- **GOAL OF THE EXERCISE**
This exercise calls for every line of the data below with the string "export" in it.

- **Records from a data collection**
────────────────────

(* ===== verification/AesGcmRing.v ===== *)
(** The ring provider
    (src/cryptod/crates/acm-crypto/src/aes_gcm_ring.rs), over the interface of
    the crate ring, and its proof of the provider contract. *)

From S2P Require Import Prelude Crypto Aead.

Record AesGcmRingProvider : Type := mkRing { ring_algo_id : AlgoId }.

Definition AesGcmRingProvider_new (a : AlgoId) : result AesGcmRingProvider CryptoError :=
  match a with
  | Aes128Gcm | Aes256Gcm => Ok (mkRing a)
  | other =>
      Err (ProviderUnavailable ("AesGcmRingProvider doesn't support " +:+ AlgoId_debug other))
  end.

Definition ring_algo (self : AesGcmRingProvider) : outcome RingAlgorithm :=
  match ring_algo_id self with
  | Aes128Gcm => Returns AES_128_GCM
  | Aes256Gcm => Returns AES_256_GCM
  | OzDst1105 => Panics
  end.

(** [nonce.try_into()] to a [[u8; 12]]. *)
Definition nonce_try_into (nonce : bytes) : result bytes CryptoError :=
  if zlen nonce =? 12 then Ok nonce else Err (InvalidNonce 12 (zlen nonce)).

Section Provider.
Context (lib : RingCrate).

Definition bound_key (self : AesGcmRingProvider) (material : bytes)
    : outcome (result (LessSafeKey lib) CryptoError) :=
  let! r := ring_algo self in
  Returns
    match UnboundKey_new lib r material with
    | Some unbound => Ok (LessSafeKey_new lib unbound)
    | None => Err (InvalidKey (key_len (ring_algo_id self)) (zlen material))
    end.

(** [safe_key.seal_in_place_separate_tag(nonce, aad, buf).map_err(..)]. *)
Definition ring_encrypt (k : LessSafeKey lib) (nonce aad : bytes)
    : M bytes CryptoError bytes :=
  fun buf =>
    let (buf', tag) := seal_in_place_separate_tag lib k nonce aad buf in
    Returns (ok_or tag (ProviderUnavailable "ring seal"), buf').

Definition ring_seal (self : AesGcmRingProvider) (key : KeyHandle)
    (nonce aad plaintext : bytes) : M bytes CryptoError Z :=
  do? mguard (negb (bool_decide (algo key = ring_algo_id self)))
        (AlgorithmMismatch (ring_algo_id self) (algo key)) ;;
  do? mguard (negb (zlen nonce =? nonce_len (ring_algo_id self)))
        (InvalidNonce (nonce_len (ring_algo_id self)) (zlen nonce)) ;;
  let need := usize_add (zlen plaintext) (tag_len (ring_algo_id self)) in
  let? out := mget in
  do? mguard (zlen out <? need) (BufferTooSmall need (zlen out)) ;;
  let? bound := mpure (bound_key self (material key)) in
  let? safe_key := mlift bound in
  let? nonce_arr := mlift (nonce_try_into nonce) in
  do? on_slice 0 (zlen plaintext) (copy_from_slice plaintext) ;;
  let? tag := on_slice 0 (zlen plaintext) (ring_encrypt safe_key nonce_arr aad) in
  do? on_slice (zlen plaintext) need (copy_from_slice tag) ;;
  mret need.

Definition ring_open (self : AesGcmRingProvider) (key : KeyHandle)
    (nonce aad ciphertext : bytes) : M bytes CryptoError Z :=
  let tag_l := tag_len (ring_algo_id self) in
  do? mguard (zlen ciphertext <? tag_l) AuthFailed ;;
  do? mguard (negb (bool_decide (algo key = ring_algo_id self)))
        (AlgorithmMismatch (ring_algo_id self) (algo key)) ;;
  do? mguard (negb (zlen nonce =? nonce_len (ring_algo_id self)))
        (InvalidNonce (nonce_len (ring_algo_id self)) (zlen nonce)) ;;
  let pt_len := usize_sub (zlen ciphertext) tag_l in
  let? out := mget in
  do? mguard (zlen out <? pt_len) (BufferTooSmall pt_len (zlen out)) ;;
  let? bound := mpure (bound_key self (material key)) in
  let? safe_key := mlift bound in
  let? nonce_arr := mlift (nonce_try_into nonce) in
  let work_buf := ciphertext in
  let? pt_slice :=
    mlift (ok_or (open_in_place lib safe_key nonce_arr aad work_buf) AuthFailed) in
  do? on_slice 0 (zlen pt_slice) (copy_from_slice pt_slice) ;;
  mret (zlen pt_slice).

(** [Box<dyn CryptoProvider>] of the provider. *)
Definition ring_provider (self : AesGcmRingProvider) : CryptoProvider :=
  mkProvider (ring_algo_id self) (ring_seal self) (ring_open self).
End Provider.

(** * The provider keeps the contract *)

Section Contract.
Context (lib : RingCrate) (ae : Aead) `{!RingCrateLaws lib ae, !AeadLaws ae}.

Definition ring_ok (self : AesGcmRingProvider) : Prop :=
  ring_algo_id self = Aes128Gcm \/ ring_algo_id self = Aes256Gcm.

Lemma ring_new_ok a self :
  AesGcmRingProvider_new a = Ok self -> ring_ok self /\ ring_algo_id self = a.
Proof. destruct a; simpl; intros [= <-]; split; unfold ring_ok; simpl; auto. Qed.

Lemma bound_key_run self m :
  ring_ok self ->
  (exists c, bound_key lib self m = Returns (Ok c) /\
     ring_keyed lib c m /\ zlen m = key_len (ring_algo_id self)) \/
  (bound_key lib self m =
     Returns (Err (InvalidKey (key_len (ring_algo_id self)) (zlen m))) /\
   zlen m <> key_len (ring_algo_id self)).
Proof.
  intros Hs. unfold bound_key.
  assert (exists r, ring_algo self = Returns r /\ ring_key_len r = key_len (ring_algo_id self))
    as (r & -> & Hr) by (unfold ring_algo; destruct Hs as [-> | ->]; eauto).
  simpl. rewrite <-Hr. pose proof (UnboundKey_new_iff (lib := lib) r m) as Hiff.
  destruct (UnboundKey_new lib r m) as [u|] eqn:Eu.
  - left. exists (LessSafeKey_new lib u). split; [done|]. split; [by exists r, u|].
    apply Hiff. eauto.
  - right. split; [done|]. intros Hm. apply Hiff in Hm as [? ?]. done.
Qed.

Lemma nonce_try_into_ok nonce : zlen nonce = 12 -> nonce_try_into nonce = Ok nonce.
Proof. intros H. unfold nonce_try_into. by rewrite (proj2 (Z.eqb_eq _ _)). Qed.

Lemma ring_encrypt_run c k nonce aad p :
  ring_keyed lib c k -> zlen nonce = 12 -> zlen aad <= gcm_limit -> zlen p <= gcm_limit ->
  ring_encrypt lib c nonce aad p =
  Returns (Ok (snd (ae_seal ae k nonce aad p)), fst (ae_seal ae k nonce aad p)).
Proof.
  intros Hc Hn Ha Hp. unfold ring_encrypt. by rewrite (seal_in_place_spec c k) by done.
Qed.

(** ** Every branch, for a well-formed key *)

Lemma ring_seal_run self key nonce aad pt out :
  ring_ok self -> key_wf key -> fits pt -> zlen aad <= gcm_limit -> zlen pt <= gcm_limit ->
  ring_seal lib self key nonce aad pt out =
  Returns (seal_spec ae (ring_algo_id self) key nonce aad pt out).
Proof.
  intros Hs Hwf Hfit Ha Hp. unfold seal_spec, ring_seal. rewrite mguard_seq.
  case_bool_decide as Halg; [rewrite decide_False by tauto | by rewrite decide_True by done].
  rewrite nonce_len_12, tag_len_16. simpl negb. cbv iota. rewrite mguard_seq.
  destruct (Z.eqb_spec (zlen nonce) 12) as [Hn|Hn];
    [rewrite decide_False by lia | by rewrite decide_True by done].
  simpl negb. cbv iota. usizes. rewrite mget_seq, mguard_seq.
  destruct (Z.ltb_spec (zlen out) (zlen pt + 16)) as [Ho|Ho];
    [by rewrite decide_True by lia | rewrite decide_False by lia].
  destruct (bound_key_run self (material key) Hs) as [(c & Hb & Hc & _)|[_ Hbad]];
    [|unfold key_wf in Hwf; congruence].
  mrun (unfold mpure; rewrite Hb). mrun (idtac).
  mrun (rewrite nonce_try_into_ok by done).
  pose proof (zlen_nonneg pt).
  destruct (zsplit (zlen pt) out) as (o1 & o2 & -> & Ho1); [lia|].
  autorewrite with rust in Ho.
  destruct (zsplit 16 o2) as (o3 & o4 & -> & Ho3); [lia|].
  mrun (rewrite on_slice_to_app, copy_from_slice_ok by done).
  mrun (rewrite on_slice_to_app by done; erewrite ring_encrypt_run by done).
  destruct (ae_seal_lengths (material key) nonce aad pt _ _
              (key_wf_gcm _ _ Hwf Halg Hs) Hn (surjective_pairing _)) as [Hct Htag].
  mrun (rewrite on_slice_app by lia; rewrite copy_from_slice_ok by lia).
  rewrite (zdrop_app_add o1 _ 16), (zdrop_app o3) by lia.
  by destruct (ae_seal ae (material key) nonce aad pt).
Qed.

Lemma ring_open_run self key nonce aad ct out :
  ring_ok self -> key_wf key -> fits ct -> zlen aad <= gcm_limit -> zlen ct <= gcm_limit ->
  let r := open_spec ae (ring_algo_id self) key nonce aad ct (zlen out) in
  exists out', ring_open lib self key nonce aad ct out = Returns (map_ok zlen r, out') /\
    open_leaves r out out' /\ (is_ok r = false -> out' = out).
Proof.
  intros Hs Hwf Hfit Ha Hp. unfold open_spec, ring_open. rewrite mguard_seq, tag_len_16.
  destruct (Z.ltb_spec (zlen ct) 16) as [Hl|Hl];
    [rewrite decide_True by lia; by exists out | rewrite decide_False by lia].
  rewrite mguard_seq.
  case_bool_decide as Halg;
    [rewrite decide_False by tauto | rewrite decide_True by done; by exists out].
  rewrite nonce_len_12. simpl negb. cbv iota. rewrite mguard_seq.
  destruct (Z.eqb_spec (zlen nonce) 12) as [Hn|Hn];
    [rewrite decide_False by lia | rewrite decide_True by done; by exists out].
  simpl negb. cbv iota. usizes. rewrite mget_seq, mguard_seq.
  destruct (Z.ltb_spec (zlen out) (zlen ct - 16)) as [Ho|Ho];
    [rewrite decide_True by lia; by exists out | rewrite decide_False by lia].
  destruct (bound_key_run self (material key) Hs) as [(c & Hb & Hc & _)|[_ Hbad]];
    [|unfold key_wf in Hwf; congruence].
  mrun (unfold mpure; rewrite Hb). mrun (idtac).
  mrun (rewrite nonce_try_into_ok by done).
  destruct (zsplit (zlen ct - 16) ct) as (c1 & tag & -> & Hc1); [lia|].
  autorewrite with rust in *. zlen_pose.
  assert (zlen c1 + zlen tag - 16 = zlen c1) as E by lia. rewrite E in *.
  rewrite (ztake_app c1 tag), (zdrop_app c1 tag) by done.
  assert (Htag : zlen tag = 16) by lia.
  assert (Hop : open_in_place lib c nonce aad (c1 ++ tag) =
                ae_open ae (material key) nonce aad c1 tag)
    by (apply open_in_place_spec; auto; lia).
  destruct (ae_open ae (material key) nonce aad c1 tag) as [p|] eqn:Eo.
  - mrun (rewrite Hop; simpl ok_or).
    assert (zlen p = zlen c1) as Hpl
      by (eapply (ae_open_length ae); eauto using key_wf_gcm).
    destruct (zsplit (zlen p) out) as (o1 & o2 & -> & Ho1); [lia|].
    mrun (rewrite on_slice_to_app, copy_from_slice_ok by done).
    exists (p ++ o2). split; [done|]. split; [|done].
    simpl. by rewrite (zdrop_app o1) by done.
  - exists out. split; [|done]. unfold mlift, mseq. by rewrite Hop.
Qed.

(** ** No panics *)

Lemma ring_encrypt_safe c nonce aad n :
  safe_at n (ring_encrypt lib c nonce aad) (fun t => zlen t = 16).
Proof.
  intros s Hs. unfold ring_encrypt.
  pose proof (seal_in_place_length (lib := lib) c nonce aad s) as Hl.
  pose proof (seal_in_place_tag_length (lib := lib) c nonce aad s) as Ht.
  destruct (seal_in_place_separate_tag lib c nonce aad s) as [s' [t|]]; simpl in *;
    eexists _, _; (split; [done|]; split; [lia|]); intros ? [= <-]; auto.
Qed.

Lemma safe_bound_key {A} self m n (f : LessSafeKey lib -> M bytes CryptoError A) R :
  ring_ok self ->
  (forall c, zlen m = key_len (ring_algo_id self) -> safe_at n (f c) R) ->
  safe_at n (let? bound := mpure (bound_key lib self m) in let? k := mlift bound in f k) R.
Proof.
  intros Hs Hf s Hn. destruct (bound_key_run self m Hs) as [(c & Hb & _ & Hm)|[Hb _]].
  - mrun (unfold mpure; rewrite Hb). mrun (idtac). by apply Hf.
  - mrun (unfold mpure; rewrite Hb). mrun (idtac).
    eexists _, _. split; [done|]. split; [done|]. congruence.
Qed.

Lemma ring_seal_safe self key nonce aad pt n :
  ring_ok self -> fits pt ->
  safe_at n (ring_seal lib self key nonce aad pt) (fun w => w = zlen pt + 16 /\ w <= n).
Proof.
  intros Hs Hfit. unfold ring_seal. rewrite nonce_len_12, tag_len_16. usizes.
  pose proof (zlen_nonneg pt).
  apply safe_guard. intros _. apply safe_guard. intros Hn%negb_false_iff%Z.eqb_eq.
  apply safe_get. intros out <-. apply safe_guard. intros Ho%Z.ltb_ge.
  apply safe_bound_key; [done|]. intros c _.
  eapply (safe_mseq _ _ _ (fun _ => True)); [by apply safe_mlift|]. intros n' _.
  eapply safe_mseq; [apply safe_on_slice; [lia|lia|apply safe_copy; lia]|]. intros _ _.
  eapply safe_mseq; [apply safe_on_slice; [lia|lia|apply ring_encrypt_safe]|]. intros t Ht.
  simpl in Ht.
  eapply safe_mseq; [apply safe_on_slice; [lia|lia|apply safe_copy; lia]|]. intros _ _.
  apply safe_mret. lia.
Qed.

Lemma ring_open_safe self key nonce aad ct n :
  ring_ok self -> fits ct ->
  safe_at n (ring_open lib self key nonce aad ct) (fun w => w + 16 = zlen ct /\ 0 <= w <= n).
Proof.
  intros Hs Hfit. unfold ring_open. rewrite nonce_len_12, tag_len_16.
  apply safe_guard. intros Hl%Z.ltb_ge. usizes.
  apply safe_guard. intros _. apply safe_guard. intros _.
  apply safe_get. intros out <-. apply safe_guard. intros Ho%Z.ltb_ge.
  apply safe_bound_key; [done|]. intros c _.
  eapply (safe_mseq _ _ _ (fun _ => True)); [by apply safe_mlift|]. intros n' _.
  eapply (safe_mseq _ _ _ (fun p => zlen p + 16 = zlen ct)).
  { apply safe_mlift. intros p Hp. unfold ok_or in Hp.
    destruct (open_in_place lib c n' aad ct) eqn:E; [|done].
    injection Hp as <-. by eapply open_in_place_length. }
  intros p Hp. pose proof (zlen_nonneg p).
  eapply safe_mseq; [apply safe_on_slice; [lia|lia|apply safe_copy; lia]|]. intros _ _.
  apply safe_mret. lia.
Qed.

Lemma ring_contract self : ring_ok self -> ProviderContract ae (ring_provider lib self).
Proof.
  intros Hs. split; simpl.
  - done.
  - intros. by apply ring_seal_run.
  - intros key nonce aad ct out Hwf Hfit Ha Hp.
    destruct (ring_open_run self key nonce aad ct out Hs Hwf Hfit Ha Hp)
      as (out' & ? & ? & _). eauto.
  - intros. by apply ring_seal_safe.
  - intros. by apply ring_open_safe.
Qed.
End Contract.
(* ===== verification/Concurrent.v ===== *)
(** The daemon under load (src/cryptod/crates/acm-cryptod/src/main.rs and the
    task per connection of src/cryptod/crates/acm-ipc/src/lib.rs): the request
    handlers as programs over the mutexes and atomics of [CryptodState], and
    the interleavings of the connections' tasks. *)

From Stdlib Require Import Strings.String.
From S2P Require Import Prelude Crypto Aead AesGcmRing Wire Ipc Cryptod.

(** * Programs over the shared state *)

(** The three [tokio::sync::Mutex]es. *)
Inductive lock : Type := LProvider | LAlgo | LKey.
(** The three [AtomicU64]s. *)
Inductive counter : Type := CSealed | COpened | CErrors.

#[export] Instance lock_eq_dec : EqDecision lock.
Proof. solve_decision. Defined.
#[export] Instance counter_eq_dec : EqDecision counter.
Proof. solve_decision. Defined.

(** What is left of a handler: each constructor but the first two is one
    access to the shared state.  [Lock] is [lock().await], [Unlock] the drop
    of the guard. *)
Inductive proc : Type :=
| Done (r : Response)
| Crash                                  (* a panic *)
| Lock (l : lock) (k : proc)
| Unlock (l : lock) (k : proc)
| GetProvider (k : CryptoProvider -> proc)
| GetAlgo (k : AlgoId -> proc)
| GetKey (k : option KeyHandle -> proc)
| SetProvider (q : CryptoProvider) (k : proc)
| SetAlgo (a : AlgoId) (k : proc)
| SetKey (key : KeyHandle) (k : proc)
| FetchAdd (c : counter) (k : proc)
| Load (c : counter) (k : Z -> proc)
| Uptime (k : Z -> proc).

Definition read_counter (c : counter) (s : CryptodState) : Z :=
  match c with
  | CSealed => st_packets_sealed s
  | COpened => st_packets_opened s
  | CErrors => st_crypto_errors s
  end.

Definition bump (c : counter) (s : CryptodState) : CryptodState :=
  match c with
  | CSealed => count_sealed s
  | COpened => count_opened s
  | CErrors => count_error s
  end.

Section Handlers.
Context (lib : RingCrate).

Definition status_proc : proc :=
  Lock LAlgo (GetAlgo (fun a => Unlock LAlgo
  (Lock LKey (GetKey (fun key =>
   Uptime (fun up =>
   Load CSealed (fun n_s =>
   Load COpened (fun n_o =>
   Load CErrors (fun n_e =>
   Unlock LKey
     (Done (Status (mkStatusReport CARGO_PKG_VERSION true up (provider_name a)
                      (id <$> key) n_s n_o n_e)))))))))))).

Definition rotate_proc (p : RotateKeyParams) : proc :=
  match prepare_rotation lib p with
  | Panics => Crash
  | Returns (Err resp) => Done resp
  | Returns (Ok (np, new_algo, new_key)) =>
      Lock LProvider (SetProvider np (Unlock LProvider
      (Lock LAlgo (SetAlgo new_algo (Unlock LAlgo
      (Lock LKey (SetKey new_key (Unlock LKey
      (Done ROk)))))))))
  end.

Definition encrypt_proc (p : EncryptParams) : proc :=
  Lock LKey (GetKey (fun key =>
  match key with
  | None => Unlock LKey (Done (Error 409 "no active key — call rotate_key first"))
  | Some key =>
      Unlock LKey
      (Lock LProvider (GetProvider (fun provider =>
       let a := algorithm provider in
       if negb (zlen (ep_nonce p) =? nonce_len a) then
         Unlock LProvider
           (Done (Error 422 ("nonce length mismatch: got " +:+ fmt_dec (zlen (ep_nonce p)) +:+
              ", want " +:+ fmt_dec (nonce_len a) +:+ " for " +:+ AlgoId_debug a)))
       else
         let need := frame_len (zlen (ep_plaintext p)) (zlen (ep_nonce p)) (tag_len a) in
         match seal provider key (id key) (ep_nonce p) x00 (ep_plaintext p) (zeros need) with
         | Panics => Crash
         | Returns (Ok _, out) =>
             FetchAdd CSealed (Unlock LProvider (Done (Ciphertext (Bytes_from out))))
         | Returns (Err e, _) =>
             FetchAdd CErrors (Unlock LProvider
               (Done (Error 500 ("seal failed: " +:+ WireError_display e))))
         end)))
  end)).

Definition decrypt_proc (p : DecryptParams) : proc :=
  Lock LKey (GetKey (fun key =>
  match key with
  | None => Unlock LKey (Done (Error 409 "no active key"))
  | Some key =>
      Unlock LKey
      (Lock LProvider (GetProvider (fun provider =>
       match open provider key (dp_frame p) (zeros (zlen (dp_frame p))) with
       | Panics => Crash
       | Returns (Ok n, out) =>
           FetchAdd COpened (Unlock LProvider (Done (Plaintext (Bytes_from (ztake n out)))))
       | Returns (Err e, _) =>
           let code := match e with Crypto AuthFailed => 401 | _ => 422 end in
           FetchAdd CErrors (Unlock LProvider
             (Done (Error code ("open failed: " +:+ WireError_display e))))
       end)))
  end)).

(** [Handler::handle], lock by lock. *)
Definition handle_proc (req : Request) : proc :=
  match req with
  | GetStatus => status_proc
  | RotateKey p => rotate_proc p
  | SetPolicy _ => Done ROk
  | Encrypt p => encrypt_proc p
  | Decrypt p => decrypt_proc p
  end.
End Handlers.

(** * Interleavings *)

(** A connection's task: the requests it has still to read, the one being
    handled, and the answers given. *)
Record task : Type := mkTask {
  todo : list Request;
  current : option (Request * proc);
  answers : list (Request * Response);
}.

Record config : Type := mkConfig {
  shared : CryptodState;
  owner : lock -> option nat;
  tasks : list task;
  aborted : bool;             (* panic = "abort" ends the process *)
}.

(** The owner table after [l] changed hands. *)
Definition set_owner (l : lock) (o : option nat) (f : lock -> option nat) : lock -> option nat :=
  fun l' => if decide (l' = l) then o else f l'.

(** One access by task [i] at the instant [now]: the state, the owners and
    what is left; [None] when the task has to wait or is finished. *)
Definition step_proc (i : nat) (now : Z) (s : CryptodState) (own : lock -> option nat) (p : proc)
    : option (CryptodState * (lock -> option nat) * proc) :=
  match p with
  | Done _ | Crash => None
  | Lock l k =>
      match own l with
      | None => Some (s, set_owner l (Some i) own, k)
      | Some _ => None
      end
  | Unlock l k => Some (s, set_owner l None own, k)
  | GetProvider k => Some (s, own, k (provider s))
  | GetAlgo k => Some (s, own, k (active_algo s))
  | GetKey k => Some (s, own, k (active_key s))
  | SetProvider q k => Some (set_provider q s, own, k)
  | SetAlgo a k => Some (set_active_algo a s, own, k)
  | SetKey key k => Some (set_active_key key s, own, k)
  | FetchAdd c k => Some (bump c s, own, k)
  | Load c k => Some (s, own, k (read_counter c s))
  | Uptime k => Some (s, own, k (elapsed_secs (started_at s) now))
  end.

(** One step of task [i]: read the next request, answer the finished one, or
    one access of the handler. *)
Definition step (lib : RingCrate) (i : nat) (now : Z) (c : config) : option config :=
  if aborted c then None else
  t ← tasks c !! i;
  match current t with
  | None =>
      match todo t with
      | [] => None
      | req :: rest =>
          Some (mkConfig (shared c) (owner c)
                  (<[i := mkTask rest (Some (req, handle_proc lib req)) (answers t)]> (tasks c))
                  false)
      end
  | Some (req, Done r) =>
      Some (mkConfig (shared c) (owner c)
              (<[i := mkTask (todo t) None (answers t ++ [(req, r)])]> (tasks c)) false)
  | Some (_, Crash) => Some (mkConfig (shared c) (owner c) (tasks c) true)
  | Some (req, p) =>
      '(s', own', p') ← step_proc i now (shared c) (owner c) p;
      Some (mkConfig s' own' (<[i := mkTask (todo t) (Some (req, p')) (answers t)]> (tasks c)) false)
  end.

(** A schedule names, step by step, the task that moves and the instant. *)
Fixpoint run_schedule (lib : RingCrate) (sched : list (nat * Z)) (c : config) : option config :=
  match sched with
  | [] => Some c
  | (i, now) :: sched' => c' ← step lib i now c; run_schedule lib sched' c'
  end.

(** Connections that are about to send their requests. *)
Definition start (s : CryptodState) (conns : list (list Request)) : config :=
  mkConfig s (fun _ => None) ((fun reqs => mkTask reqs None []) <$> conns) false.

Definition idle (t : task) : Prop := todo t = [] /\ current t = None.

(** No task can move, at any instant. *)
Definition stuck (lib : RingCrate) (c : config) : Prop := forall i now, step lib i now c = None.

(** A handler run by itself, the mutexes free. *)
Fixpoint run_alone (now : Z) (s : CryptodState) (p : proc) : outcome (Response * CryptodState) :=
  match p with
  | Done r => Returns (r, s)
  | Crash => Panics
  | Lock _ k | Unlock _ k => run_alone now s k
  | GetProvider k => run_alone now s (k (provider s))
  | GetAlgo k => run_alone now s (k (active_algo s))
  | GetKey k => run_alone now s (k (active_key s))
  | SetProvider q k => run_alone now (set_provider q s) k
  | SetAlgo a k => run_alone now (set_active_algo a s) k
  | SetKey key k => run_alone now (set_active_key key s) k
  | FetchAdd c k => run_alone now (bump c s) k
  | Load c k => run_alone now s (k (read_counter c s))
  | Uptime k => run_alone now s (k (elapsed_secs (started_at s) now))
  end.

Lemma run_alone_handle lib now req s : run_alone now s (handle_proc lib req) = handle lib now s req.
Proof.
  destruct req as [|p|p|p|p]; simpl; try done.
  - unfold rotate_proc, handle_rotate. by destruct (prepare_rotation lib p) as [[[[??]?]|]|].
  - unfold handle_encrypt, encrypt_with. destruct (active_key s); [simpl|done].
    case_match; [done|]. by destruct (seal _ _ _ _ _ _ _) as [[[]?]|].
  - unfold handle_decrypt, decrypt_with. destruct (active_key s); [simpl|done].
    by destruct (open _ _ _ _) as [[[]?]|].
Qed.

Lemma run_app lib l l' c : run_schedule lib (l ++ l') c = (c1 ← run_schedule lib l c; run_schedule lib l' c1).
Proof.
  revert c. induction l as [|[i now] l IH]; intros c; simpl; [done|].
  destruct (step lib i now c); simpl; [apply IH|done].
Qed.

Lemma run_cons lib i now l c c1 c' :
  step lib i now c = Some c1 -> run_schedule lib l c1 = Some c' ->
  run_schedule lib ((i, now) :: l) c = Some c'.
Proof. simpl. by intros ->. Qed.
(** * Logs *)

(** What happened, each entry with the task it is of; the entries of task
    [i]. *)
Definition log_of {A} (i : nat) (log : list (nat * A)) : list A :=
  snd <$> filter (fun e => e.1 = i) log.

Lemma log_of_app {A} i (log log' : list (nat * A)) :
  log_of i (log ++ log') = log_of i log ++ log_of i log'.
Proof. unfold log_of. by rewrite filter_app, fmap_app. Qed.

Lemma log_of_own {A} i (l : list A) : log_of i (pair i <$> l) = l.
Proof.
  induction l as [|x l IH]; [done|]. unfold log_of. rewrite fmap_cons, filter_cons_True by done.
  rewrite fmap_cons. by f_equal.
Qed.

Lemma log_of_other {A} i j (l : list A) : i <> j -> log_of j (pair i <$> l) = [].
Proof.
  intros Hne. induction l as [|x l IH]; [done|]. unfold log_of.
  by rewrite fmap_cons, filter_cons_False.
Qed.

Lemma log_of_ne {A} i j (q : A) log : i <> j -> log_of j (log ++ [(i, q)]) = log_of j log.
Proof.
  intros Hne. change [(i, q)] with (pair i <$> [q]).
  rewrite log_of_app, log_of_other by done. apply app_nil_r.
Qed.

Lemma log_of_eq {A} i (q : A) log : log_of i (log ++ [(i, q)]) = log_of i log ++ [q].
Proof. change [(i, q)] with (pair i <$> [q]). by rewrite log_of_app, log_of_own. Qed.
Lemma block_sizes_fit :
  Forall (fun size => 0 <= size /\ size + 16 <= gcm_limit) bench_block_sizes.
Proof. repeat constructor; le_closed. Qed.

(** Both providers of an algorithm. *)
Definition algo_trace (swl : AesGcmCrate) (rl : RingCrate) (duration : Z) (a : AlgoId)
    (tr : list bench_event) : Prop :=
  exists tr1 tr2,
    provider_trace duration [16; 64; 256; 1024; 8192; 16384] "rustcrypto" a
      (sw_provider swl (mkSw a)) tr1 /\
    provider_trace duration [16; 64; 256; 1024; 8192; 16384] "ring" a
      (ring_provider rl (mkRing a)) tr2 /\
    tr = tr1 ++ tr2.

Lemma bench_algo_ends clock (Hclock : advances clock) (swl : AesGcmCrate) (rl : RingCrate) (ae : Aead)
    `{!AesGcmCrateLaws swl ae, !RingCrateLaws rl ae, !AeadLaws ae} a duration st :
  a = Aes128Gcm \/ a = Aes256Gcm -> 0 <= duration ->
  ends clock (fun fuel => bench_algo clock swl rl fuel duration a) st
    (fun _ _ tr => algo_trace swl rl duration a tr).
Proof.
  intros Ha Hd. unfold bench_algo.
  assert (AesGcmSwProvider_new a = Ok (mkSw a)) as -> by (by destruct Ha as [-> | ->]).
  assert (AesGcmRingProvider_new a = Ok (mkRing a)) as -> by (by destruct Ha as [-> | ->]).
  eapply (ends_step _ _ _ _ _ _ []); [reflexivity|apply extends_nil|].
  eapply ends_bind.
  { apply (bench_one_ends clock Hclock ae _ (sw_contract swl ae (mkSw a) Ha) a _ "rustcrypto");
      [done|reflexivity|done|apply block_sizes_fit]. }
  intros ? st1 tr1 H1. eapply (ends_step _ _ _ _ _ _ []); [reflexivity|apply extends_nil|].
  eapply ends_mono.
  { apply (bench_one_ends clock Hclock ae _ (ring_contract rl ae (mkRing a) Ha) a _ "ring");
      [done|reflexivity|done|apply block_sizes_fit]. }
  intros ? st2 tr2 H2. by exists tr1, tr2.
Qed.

────────────────────

- **ANSWER TO THE PROBLEM**
#[export] Instance lock_eq_dec : EqDecision lock.
#[export] Instance counter_eq_dec : EqDecision counter.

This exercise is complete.